CodeQL documentation

Possibly wrong buffer size in string copy

ID: cpp/bad-strncpy-size
Kind: problem
Severity: warning
Precision: medium
Tags:
   - reliability
   - correctness
   - security
   - external/cwe/cwe-676
   - external/cwe/cwe-119
   - external/cwe/cwe-251
Query suites:
   - cpp-security-extended.qls
   - cpp-security-and-quality.qls

Click to see the query in the CodeQL repository

The standard library function strncpy copies a source string to a destination buffer. The third argument defines the maximum number of characters to copy and should be less than or equal to the size of the destination buffer. Calls of the form strncpy(dest, src, strlen(src)) or strncpy(dest, src, sizeof(src)) incorrectly set the third argument to the size of the source buffer. Executing a call of this type may cause a buffer overflow.
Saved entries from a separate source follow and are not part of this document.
(** * Binary splitting for the Chudnovsky series (raspberry-pi2-openmp.c)

    A shallow embedding of the recursive evaluator [bs], of the part of
    [main] that drives it and of the finalisation steps, together with
    the properties of the term recurrence, of the split heuristic and of
    the OpenMP fork/join regions.

    Target: the Raspberry Pi 2 (ARMv7, ILP32).  [int], [long] and
    [unsigned long] are 32 bits wide, [double] is IEEE-754 binary64.
    GMP integers ([mpz_t]) are unbounded and are modelled by [Z]. *)

From Stdlib Require Import ZArith Lia List Bool Floats.SpecFloat Arith.Factorial.
Import ListNotations.
Local Open Scope Z_scope.

(** ** Machine integers *)

Module Machine.

Definition ULONG_BITS : Z := 32.
Definition ULONG_MAX : Z := 2 ^ ULONG_BITS - 1.
Definition LONG_MAX : Z := 2 ^ (ULONG_BITS - 1) - 1.

(** Reduction of a mathematical integer to an [unsigned long]. *)
Definition wrap (x : Z) : Z := x mod 2 ^ ULONG_BITS.

Definition uadd (x y : Z) : Z := wrap (x + y).
Definition usub (x y : Z) : Z := wrap (x - y).
Definition umul (x y : Z) : Z := wrap (x * y).

(** [int] division truncates towards zero. *)
Definition idiv (x y : Z) : Z := Z.quot x y.

Definition is_ulong (x : Z) : Prop := 0 <= x <= ULONG_MAX.

End Machine.
Import Machine.

(** ** binary64 arithmetic on non-negative values

    A non-negative finite double is [mant * 2 ^ expo].  Every operation
    computes the exact result and rounds it to 53 significant bits, ties
    to even.  The values met here lie between [2^-53] and [2^33], far
    from the overflow and underflow thresholds of the format. *)

Module Double.

Record double : Set := mkD { mant : Z; expo : Z }.

Definition bitlen (n : Z) : Z := if n =? 0 then 0 else Z.log2 n + 1.

Definition rne53 (n e : Z) : double :=
  let s := bitlen n - 53 in
  if s <=? 0 then mkD n e
  else
    let q := n / 2 ^ s in
    let r := n mod 2 ^ s in
    let h := 2 ^ (s - 1) in
    let q' := if (h <? r) || ((r =? h) && Z.odd q) then q + 1 else q in
    mkD q' (e + s).

Definition dmul (x y : double) : double :=
  rne53 (mant x * mant y) (expo x + expo y).

Definition dadd (x y : double) : double :=
  let e := Z.min (expo x) (expo y) in
  rne53 (mant x * 2 ^ (expo x - e) + mant y * 2 ^ (expo y - e)) e.

(** Conversion of an integer to [double]. *)
Definition of_int (a : Z) : double := rne53 a 0.

(** Conversion to an integer type discards the fraction. *)
Definition trunc (x : double) : Z :=
  if 0 <=? expo x then mant x * 2 ^ expo x else mant x / 2 ^ (- expo x).

(** The literal [0.5224]: the nearest double is
    [0x1.0b780346dc5d6p-1]. *)
Definition d_0_5224 : double := mkD 4705360890676694 (-53).

(** [BITS_PER_DIGIT], [3.32192809488736234787]: the nearest double is
    [0x1.a934f0979a371p+1]. *)
Definition BITS_PER_DIGIT : double := mkD 7480317065143153 (-51).

(** The same value in the Standard Library's IEEE-754 specification,
    used to compare the two models on concrete operands. *)
Definition to_spec (x : double) : spec_float :=
  binary_normalize 53 1024 (mant x) (expo x) false.

End Double.

Import Double.

(** ** The split point

    [mid = a+(b-a)*0.5224]: the width is converted to [double] and
    multiplied by the constant, [a] is converted and added, and the sum
    is converted back to [unsigned long]. *)

Definition mid (a b : Z) : Z :=
  wrap (trunc (dadd (of_int a) (dmul (of_int (usub b a)) d_0_5224))).

(** ** Constants of the series *)

Definition A : Z := 13591409.
Definition B : Z := 545140134.
Definition C : Z := 640320.
Definition D : Z := 12.

(** ** Term triples

    [pstack], [qstack] and [gstack] hold GMP integers: unbounded, exact. *)

Record triple : Set := mkT { tP : Z; tQ : Z; tG : Z }.

(** Width 1, [bs] lines 110-125.  The operands handed to [mpz_set_ui]
    and [mpz_mul_ui] are [unsigned long] expressions. *)

Definition term_p (b : Z) : Z :=
  b * b * b * ((C / 24) * (C / 24)) * (C * 24).

Definition term_g (b : Z) : Z :=
  wrap (2 * b - 1) * wrap (6 * b - 1) * wrap (6 * b - 5).

Definition term_q (b : Z) : Z :=
  let q := (b * B + A) * term_g b in
  if b mod 2 =? 0 then q else - q.

Definition leaf (b : Z) : triple := mkT (term_p b) (term_q b) (term_g b).
(** [query := action element operator value], with
    [value := literal | typeName "(" literal ")"]: exactly these tokens,
    and a literal that converts to the type named. *)
Definition conforms (s : string) : bool :=
  match tokens s with
  | [a; e; o; _] =>
      one_of ["read"; "delete"] a && one_of ["key"; "value"] e
      && one_of ["<="; ">="; "<"; ">"; "="; "contains"] o
  | [a; e; o; t; lp; x; rp] =>
      one_of ["read"; "delete"] a && one_of ["key"; "value"] e
      && one_of ["<="; ">="; "<"; ">"; "="; "contains"] o
      && one_of ["int"; "float"; "complex"; "str"] t
      && String.eqb lp "(" && String.eqb rp ")" && converts t x
  | _ => false
  end.

End Spec.

(* ================================================================== *)
(** * Vocabulary of the statements *)
(* ================================================================== *)

Import Py pyparsing Server.

#[local] Arguments String.eqb : simpl never.
Local Open Scope list_scope.

(** Decide the comparisons of two string constants in the goal. *)
Ltac string_eqb :=
  repeat match goal with
         | |- context [String.eqb ?a ?b] =>
             let v := eval vm_compute in (String.eqb a b) in
             match v with
             | true => idtac
             | false => idtac
             end;
             change (String.eqb a b) with v
         end.

(** [Response(True, None, matches)] and [Response(False, description, [])]. *)
Definition ok (matches : list (pyobj * pyobj)) : Response :=
  {| success := true; message := None; data := matches |}.
Lemma pos_orn_to_matrix_orn_to_matrix (pos : vec3) (o : orn) :
  pos_orn_to_matrix pos o =
  (rot <- orn_to_matrix o ; Ok (homogeneous rot pos)).
Proof.
  unfold pos_orn_to_matrix, orn_to_matrix. cbv zeta.
  destruct o as [w x y z | a].
  - destruct (from_quat (np_quat_to_scipy_quat w x y z)); cbn [bind];
      [rewrite set_homogeneous|]; reflexivity.
  - destruct (Nat.eqb (length a) 4).
    { destruct (from_quat a); cbn [bind];
        [rewrite set_homogeneous|]; reflexivity. }
    destruct (Nat.eqb (length a) 3).
    { destruct (from_euler a); cbn [bind];
        [rewrite set_homogeneous|]; reflexivity. }
    cbn [bind]. rewrite set_col3_eye4. reflexivity.
Qed.

Lemma orn_to_matrix_dispatch (o : orn) :
  orn_to_matrix o =
  match o with
  | NpQuaternion w x y z => r <- from_quat [x; y; z; w] ; Ok (as_matrix r)
  | NpArray [x; y; z; w] => r <- from_quat [x; y; z; w] ; Ok (as_matrix r)
  | NpArray [a; b; c] => Ok (euler_matrix a b c)
  | NpArray _ => Ok eye3
  end.
Proof.
  destruct o as [w x y z | a]; [reflexivity|].
  destruct a as [|a0 [|a1 [|a2 [|a3 [|a4 a]]]]]; try reflexivity.
  unfold orn_to_matrix. cbn [length Nat.eqb].
  rewrite from_euler_euler_quat. cbn [bind].
  rewrite as_matrix_euler_quat. reflexivity.
Qed.

Lemma pos_orn_to_matrix_any_orn (pos : vec3) (o : orn) :
  pos_orn_to_matrix_any pos (PyOrn o) = pos_orn_to_matrix pos o.
Proof. destruct o; reflexivity. Qed.
(** A config that [checkDeadGlobs] flags has a pattern that is not
    universal, and none of these patterns is alive. *)
Lemma flagged_dead (config : ExistingConfig) (projectRoot : jsstring)
    (target : PruneTarget) :
  fst (checkDeadGlobs isAbsolute pathJoin glob config projectRoot) = Some target ->
  specificPatterns config <> []
  /\ forall pattern, In pattern (specificPatterns config) -> ~ alive projectRoot pattern.
Proof.
  rewrite checkDeadGlobs_eq.
  destruct (specificPatterns config) as [|q qs]; [discriminate|].
  cbn [fst].
  destruct (Nat.eqb_spec (list_sum (map (matchCount projectRoot) (q :: qs))) 0)
    as [Hz | _]; [|discriminate].
  intros _; split; [discriminate|].
  intros pattern Hin Halive; apply matchCount_alive in Halive; apply Halive.
  apply (proj1 (list_sum_zero _) Hz), in_map, Hin.
Qed.

(** X15: [checkDeadGlobs] flags a config exactly when it has a pattern that is
    not universal and none of these patterns is alive: a pattern with
    [..] or an absolute one counts for no file, and so does a pattern on
    which [glob] throws. A config whose patterns are all universal, or
    that has no pattern, is never flagged. The candidate names the config
    and lists all patterns that are not universal. *)
Theorem checkDeadGlobs_flags (config : ExistingConfig) (projectRoot : jsstring) :
  (fst (checkDeadGlobs isAbsolute pathJoin glob config projectRoot) = None <->
   specificPatterns config = []
   \/ exists pattern, In pattern (specificPatterns config) /\ alive projectRoot pattern)
  /\ (fst (checkDeadGlobs isAbsolute pathJoin glob config projectRoot) <> None <->
      specificPatterns config <> []
      /\ forall pattern, In pattern (specificPatterns config) -> ~ alive projectRoot pattern)
  /\ (forall target,
        fst (checkDeadGlobs isAbsolute pathJoin glob config projectRoot) = Some target ->
        target = deadTarget config).
Proof.
  rewrite checkDeadGlobs_eq.
  destruct (specificPatterns config) as [|q qs] eqn:Hq.
  - cbn [fst]; split; [|split].
    + split; [left; reflexivity | reflexivity].
    + split; [intros H; destruct (H eq_refl) | intros [H _]; destruct (H eq_refl)].
    + discriminate.
  - cbn [fst].
    destruct (Nat.eqb_spec (list_sum (map (matchCount projectRoot) (q :: qs))) 0)
      as [Hz | Hnz].
    + assert (Hdead : forall pattern, In pattern (q :: qs) -> ~ alive projectRoot pattern).
      { intros pattern Hin Halive; apply matchCount_alive in Halive; apply Halive.
        apply (proj1 (list_sum_zero _) Hz), in_map, Hin. }
      split; [|split].
      * split; [discriminate|].
        intros [H | (pattern & Hin & Halive)]; [discriminate H|].
        destruct (Hdead pattern Hin Halive).
      * split; [intros _; split; [discriminate | exact Hdead] | discriminate].
      * intros target [= <-]; reflexivity.
    + assert (Hlive : exists pattern, In pattern (q :: qs) /\ alive projectRoot pattern).
      { assert (H : exists n, In n (map (matchCount projectRoot) (q :: qs)) /\ n <> 0).
        { clear Hq; induction (map (matchCount projectRoot) (q :: qs)) as [|x l IH].
          - destruct (Hnz eq_refl).
          - change (list_sum (x :: l)) with (x + list_sum l) in Hnz.
            destruct (Nat.eq_dec x 0) as [-> | Hx].
            + destruct (IH Hnz) as (n & Hn & Hn0); exists n; split; [right|]; assumption.
            + exists x; split; [left; reflexivity | exact Hx]. }
        destruct H as (n & Hn & Hn0).
        apply in_map_iff in Hn; destruct Hn as (pattern & <- & Hin).
        exists pattern; split; [exact Hin | apply matchCount_alive, Hn0]. }
      split; [|split].
      * split; [intros _; right; exact Hlive | reflexivity].
      * split; [intros H; destruct (H eq_refl)|].
        intros [_ Hdead]; destruct Hlive as (pattern & Hin & Halive).
        destruct (Hdead pattern Hin Halive).
      * discriminate.
Qed.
Buffer overflows can lead to anything from a segmentation fault to a security vulnerability.

Recommendation

Check the highlighted function calls carefully, and ensure that the size parameter is derived from the size of the destination buffer, not the source buffer.

Example

strncpy(dest, src, sizeof(src)); //wrong: size of dest should be used
strncpy(dest, src, strlen(src)); //wrong: size of dest should be used

References

  • cplusplus.com: strncpy.
  • I. Gerg. An Overview and Example of the Buffer-Overflow Exploit. IANewsletter vol 7 no 4. 2005.
  • M. Donaldson. Inside the Buffer Overflow Attack: Mechanism, Method & Prevention. SANS Institute InfoSec Reading Room. 2002.
  • Common Weakness Enumeration: CWE-676.
  • Common Weakness Enumeration: CWE-119.
  • Common Weakness Enumeration: CWE-251.